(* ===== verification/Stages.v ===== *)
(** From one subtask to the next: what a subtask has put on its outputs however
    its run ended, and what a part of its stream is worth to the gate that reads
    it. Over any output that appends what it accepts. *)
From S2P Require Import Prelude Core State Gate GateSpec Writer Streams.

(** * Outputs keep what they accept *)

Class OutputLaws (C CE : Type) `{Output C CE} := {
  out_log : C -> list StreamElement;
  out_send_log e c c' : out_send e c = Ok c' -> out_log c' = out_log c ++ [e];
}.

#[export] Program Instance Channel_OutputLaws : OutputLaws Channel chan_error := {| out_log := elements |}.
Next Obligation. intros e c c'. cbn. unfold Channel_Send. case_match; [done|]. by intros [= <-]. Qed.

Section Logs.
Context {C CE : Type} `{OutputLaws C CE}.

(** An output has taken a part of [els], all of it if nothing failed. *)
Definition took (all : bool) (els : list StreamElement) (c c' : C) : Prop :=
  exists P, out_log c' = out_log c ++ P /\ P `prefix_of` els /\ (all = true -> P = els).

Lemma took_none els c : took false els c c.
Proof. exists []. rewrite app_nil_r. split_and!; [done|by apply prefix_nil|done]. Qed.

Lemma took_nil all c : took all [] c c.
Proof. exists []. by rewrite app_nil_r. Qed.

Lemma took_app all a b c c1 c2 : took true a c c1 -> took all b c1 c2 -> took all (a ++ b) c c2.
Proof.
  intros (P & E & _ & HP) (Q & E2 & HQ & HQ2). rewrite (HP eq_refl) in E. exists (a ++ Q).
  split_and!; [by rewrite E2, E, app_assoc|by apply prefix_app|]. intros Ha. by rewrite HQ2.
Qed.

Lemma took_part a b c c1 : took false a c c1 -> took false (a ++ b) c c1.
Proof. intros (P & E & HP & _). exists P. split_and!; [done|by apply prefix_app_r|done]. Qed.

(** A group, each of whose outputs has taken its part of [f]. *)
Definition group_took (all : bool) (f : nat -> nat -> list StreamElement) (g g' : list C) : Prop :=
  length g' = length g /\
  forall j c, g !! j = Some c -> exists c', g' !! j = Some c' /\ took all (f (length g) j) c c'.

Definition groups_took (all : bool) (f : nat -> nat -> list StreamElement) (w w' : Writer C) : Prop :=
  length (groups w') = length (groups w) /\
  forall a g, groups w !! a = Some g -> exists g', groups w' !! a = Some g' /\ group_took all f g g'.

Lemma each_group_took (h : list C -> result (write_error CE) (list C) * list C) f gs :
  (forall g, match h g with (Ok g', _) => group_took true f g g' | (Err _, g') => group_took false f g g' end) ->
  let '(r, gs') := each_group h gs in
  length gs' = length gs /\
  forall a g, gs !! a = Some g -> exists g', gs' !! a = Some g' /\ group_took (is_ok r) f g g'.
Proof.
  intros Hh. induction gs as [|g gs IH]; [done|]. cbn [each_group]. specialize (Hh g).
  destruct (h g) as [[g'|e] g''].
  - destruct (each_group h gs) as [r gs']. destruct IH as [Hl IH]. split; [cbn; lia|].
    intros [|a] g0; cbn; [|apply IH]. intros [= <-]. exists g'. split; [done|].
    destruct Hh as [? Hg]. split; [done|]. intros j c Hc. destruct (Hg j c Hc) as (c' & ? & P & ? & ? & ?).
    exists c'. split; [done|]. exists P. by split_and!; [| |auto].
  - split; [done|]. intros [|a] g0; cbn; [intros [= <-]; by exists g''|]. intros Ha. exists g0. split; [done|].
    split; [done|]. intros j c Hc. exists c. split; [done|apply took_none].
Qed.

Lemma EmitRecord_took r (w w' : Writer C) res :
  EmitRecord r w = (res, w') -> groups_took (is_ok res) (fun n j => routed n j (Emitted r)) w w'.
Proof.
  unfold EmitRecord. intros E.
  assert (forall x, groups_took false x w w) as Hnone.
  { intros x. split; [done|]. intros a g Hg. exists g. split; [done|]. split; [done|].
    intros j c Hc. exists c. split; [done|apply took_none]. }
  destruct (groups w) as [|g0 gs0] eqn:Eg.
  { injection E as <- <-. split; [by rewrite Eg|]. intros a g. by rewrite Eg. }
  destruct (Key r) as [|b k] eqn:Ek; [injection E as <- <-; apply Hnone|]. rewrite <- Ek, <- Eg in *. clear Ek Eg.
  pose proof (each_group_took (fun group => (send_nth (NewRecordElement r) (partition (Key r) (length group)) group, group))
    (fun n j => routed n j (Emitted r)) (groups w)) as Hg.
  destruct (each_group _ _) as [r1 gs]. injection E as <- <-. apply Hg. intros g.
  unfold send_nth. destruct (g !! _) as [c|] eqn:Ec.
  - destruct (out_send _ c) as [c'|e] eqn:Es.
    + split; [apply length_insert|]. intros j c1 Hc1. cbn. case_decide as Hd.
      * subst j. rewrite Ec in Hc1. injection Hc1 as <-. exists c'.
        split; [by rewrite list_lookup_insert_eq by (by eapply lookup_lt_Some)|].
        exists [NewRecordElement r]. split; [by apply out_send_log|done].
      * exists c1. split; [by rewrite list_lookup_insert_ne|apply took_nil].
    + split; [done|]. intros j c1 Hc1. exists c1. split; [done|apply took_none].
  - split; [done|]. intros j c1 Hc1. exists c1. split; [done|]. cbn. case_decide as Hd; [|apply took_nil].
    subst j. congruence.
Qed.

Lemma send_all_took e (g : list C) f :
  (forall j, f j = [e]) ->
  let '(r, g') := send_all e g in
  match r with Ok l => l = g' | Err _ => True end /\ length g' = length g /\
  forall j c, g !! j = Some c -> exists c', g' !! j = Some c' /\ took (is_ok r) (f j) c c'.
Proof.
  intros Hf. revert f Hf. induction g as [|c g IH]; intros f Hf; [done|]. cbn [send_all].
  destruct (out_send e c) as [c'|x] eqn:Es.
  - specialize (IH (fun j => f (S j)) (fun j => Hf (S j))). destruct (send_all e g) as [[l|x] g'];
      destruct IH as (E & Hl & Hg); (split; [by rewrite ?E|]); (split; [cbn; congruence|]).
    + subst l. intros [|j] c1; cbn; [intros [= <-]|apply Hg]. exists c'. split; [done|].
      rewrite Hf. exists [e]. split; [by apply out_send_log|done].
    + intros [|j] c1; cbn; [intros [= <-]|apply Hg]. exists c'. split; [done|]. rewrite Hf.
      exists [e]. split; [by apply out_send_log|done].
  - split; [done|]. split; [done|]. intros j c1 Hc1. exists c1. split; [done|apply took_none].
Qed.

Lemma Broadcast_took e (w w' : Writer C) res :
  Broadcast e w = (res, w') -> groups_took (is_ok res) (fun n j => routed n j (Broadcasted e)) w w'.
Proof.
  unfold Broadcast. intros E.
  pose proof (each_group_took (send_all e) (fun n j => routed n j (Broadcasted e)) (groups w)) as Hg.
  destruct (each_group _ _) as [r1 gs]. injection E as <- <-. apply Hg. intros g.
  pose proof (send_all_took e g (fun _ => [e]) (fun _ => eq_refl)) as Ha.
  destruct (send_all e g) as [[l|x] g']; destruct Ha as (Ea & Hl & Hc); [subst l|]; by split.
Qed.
* * *
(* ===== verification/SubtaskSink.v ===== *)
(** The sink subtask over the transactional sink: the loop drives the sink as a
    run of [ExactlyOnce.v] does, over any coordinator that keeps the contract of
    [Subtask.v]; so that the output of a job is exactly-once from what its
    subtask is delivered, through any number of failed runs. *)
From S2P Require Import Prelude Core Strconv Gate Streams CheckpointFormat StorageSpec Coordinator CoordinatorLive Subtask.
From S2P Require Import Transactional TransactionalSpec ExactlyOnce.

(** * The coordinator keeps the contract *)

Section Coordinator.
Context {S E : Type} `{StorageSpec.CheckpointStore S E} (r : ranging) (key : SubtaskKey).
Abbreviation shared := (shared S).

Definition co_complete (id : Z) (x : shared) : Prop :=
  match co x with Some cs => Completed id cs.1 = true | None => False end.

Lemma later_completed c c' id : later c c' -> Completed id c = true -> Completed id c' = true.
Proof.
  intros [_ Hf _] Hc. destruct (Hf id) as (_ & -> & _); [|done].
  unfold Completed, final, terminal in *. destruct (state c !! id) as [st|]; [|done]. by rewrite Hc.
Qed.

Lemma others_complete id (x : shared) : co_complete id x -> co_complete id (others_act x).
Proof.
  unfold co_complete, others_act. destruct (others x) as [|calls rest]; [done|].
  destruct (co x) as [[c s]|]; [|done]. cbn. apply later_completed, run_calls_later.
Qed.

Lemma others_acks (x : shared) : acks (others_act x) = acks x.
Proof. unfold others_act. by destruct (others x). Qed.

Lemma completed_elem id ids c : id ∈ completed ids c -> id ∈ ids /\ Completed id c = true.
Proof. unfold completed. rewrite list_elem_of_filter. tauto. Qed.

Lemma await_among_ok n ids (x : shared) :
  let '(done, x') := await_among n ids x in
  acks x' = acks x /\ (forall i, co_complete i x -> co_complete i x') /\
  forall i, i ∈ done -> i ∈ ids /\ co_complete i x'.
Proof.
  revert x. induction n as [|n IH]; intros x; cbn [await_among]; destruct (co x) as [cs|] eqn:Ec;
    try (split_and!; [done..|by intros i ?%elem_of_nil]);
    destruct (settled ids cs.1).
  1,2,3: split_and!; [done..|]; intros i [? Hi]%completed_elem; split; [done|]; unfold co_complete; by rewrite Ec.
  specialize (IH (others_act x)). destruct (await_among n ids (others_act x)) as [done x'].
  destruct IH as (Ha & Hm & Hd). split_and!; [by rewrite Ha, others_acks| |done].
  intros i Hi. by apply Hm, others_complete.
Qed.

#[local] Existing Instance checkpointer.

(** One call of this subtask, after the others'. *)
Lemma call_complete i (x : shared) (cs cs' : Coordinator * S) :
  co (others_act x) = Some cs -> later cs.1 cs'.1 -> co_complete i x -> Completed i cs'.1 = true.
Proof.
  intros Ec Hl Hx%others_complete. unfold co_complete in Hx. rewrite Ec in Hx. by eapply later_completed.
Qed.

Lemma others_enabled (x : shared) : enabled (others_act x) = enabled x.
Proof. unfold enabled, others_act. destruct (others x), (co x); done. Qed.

TASK DETAILS: Using the listing above, say how many of its lines contain the string "StreamElement", giving nothing but the figure.

SOLUTION TO THIS PROBLEM: 4